Alors que le port de signes et de vêtements religieux
"fait partie du droit à la liberté d'expression et du droit à la liberté
de religion", plusieurs pays européens, suivant l'exemple français,
ont prohibé le port du voile à l’école et dans l’espace public.
Pourtant, selon Patrick Delouvin, responsable du pôle France à Amnesty,
"toute restriction au port de symboles et vêtements culturels ou
religieux à l'école devrait être fondée sur une évaluation au cas par
cas. Les mesures d'interdiction totale risquent de compromettre l'accès à
l'éducation des jeunes filles musulmanes et de porter atteinte à la
liberté d'expression et à leur droit d'exprimer leurs convictions."

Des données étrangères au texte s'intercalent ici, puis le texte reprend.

Lemma choose_isa_ret rt e a cpu config c c' r :
  choose_isa rt e a cpu config c = (c', Ret r) ->
  (machine e = cpu /\
   r = (dict_set (dict_set config "isa_spec" "native") "kisa_spec"
          (if startswith cpu "riscv"
           then "rv" ++ drop 5 cpu ++ "imac_zicsr_zifencei"
           else "x86-64" : str),
        None))
  \/ (startswith cpu "riscv" = true /\
      exists i use_vec float_name float_isa,
        rv_float_enum !! i = Some float_name /\
        rv_float_isa !! i = Some float_isa /\
        r = (dict_set
               (dict_set
                  (dict_set (dict_set config "rv_float_spec" float_name)
                     "rv_use_vector" (str_of_bool use_vec))
                  "isa_spec"
                  ("rv" ++ drop 5 cpu ++ "ima" ++ float_isa ++ "c"
                   ++ (if use_vec then "v" else "") ++ "_zicsr_zifencei"))
               "kisa_spec" ("rv" ++ drop 5 cpu ++ "imac_zicsr_zifencei"),
             Some i))
  \/ (startswith cpu "riscv" = false /\
      exists i isa,
        x64_arch_isa !! i = Some isa /\
        r = (dict_set (dict_set config "isa_spec" isa) "kisa_spec" "x86-64", None)).
Proof.
  unfold choose_isa. intros Hrun.
  apply bind_ret_inv in Hrun as (native & c1 & Hnative & Hrun).
  destruct native.
  - left. split.
    + destruct (decide (machine e = cpu)); [done|]. by injection Hnative.
    + destruct (startswith cpu "riscv"); by injection Hrun as _ <-.
  - right. destruct (startswith cpu "riscv").
    + left. split; [done|].
      apply bind_ret_inv in Hrun as (i & c2 & _ & Hrun).
      apply bind_ret_inv in Hrun as (use_vec & c3 & _ & Hrun).
      apply bind_ret_inv in Hrun as (float_name & c4 & Hname & Hrun).
      apply lift_ret_inv in Hname as [Hname ->].
      apply bind_ret_inv in Hrun as (float_isa & c5 & Hisa & Hrun).
      apply lift_ret_inv in Hisa as [Hisa ->].
      injection Hrun as _ <-.
      exists i, use_vec, float_name, float_isa.
      split; [by apply index_ret_inv|]. split; [by apply index_ret_inv|done].
    + right. split; [done|].
      apply bind_ret_inv in Hrun as (i & c2 & _ & Hrun).
      apply bind_ret_inv in Hrun as (isa & c3 & Hisa & Hrun).
      apply lift_ret_inv in Hisa as [Hisa ->].
      injection Hrun as _ <-. exists i, isa. split; [by apply index_ret_inv|done].
Qed.
(** How many of the most recent entries of [past] (latest first) are [d]. *)
Fixpoint streak (d : bool) (past : list bool) : nat :=
  match past with
  | [] => O
  | x :: older => if Bool.eqb x d then S (streak d older) else O
  end.

(** The classifications a run sees, latest first, ending with the [false]
    the variable [lightConditionDark] is initialised with. *)
Definition history (cfg : Config) (samples : list Z) : list bool :=
  rev (map (newLightConditionDark cfg) samples) ++ [false].

(** The timer fires once per sample, each time with every period elapsed. *)
Fixpoint run_timer (cfg : Config) (m : Machine) (samples : list Z) : Machine :=
  match samples with
  | [] => m
  | r :: rest => run_timer cfg (timer_tick_due cfg (sense r m)) rest
  end.

(** In how many ticks of a run the relay variable changes. *)
Fixpoint relay_changes (cfg : Config) (m : Machine) (samples : list Z) : nat :=
  match samples with
  | [] => O
  | r :: rest =>
      let m' := tick cfg r m in
      let changed := if relayState m' =? relayState m then O else S O in
      (changed + relay_changes cfg m' rest)%nat
  end.

(** A lower bound on the ticks still needed before the relay can change:
    a full delay and one tick when the relay agrees with the classification,
    what the counter lacks otherwise. *)
Definition ticks_to_switch (cfg : Config) (m : Machine) : Z :=
  if Bool.eqb (relayOn m) (lightConditionDark m)
  then settingDelayParam cfg + 1
  else Z.max 1 (settingDelayParam cfg - currLightConditionCycles m).

(** * Properties *)

(** ** Arithmetic of [int] *)

Lemma wrap_in_range z : CInt.in_range z -> CInt.wrap z = z.
Proof.
  unfold CInt.in_range, CInt.INT_MIN, CInt.INT_MAX, CInt.wrap. intros Hz.
  rewrite Z.mod_small; lia.
Qed.

Lemma wrap_bounds z : CInt.INT_MIN <= CInt.wrap z <= CInt.INT_MAX.
Proof.
  unfold CInt.INT_MIN, CInt.INT_MAX, CInt.wrap.
  pose proof (Z.mod_pos_bound (z + 2147483648) 4294967296). lia.
Qed.

Lemma wrap_le z : CInt.INT_MIN <= z -> CInt.wrap z <= z.
Proof.
  unfold CInt.INT_MIN, CInt.wrap. intros Hz.
  pose proof (Z.mod_le (z + 2147483648) 4294967296). lia.
Qed.

Lemma add_one_exact c :
  CInt.INT_MIN <= c < CInt.INT_MAX -> CInt.add c 1 = c + 1.
Proof.
  intros Hc. unfold CInt.add. apply wrap_in_range.
  unfold CInt.in_range. lia.
Qed.

(** ** What [updateLightValue] does to each variable *)

Ltac split_update :=
  unfold updateLightValue, next_cycles, analogRead_A0; cbn;
  destruct (Bool.eqb _ _); cbn;
  match goal with |- context [if ?b then _ else _] => destruct b end;
  reflexivity.

Section Update.
Variable cfg : Config.

Lemma update_relayState m : relayState (updateLightValue cfg m) = relayState m.
Proof. split_update. Qed.

Lemma update_lightLevel m : lightLevel (updateLightValue cfg m) = adcA0 m.
Proof. split_update. Qed.

Lemma update_lightConditionDark m :
  lightConditionDark (updateLightValue cfg m) = newLightConditionDark cfg (adcA0 m).
Proof. split_update. Qed.

Lemma update_currLightConditionCycles m :
  currLightConditionCycles (updateLightValue cfg m) =
  next_cycles cfg
    (Bool.eqb (newLightConditionDark cfg (adcA0 m)) (lightConditionDark m))
    (currLightConditionCycles m).
Proof. split_update. Qed.

Lemma update_pinLevels m : pinLevels (updateLightValue cfg m) = pinLevels m.
Proof. split_update. Qed.

Lemma update_pinModes m : pinModes (updateLightValue cfg m) = pinModes m.
Proof. split_update. Qed.

Lemma update_timerTasks m : timerTasks (updateLightValue cfg m) = timerTasks m.
Proof. split_update. Qed.
End Update.

(** ** What one tick does to each variable *)

Ltac split_switch :=
  unfold tick, checkSwitchConditions; cbn [fst];
  repeat match goal with
         | |- context [if ?b then _ else _] => destruct b
         end; cbn;
  rewrite ?update_relayState, ?update_lightLevel, ?update_lightConditionDark,
    ?update_currLightConditionCycles, ?update_pinLevels, ?update_pinModes,
    ?update_timerTasks; try reflexivity.

Section Tick.
Variable cfg : Config.

Lemma tick_lightLevel r m : lightLevel (tick cfg r m) = r.
Proof. split_switch. Qed.

Lemma tick_lightConditionDark r m :
  lightConditionDark (tick cfg r m) = newLightConditionDark cfg r.
Proof. split_switch. Qed.

Lemma tick_currLightConditionCycles r m :
  currLightConditionCycles (tick cfg r m) =
  next_cycles cfg
    (Bool.eqb (newLightConditionDark cfg r) (lightConditionDark m))
    (currLightConditionCycles m).
Proof. split_switch. Qed.

Lemma tick_timerTasks r m : timerTasks (tick cfg r m) = timerTasks m.
Proof. split_switch. Qed.

Lemma tick_pinModes r m : pinModes (tick cfg r m) = pinModes m.
Proof. split_switch. Qed.

(** The relay after the tick, from the relay before it, the new
    classification and the counter the tick leaves. *)
Lemma tick_relayState r m :
  relayState (tick cfg r m) =
  if relayState m =? 0
  then if newLightConditionDark cfg r &&
          (currLightConditionCycles (tick cfg r m) >=? settingDelayParam cfg)
       then 1 else relayState m
  else if negb (newLightConditionDark cfg r) &&
          (currLightConditionCycles (tick cfg r m) >=? settingDelayParam cfg)
       then 0 else relayState m.
Proof.
  rewrite tick_currLightConditionCycles.
  unfold tick, checkSwitchConditions; cbn [fst].
  rewrite update_relayState, update_lightConditionDark,
    update_currLightConditionCycles.
  cbn [sense set_adcA0 relayState lightConditionDark currLightConditionCycles adcA0].
  destruct (relayState m =? 0);
    match goal with |- context [if ?b then _ else _] => destruct b end;
    cbn; rewrite ?update_relayState; reflexivity.
Qed.
End Tick.

(** When the relay variable is not changed, neither are the pins. *)
Lemma tick_pinLevels_kept cfg r m :
  relayState (tick cfg r m) = relayState m -> pinLevels (tick cfg r m) = pinLevels m.
Proof.
  unfold tick, checkSwitchConditions; cbn [fst].
  rewrite update_relayState.
  cbn [sense set_adcA0 relayState].
  destruct (relayState m =? 0) eqn:Hoff;
    match goal with |- context [if ?b then _ else _] => destruct b end;
    cbn; rewrite ?update_relayState, ?update_pinLevels; cbn;
    try reflexivity; intros H.
  - apply Z.eqb_eq in Hoff. congruence.
  - apply Z.eqb_neq in Hoff. congruence.
Qed.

En France, en Belgique et aux Pays-Bas, les
employeurs sont autorisés, en violation de la législation européenne, à
discriminer des musulmans sous prétexte que "les symboles religieux ou
culturels agaceront les clients ou les collègues", note l'organisation
de défense des droits de l'Homme. Les femmes musulmanes sont les
principales victimes de ces discriminations, particulièrement dès lors
qu’elles portent un voile. Une analyse qui concorde avec celle du
Collectif contre l’islamophobie en France (CCIF).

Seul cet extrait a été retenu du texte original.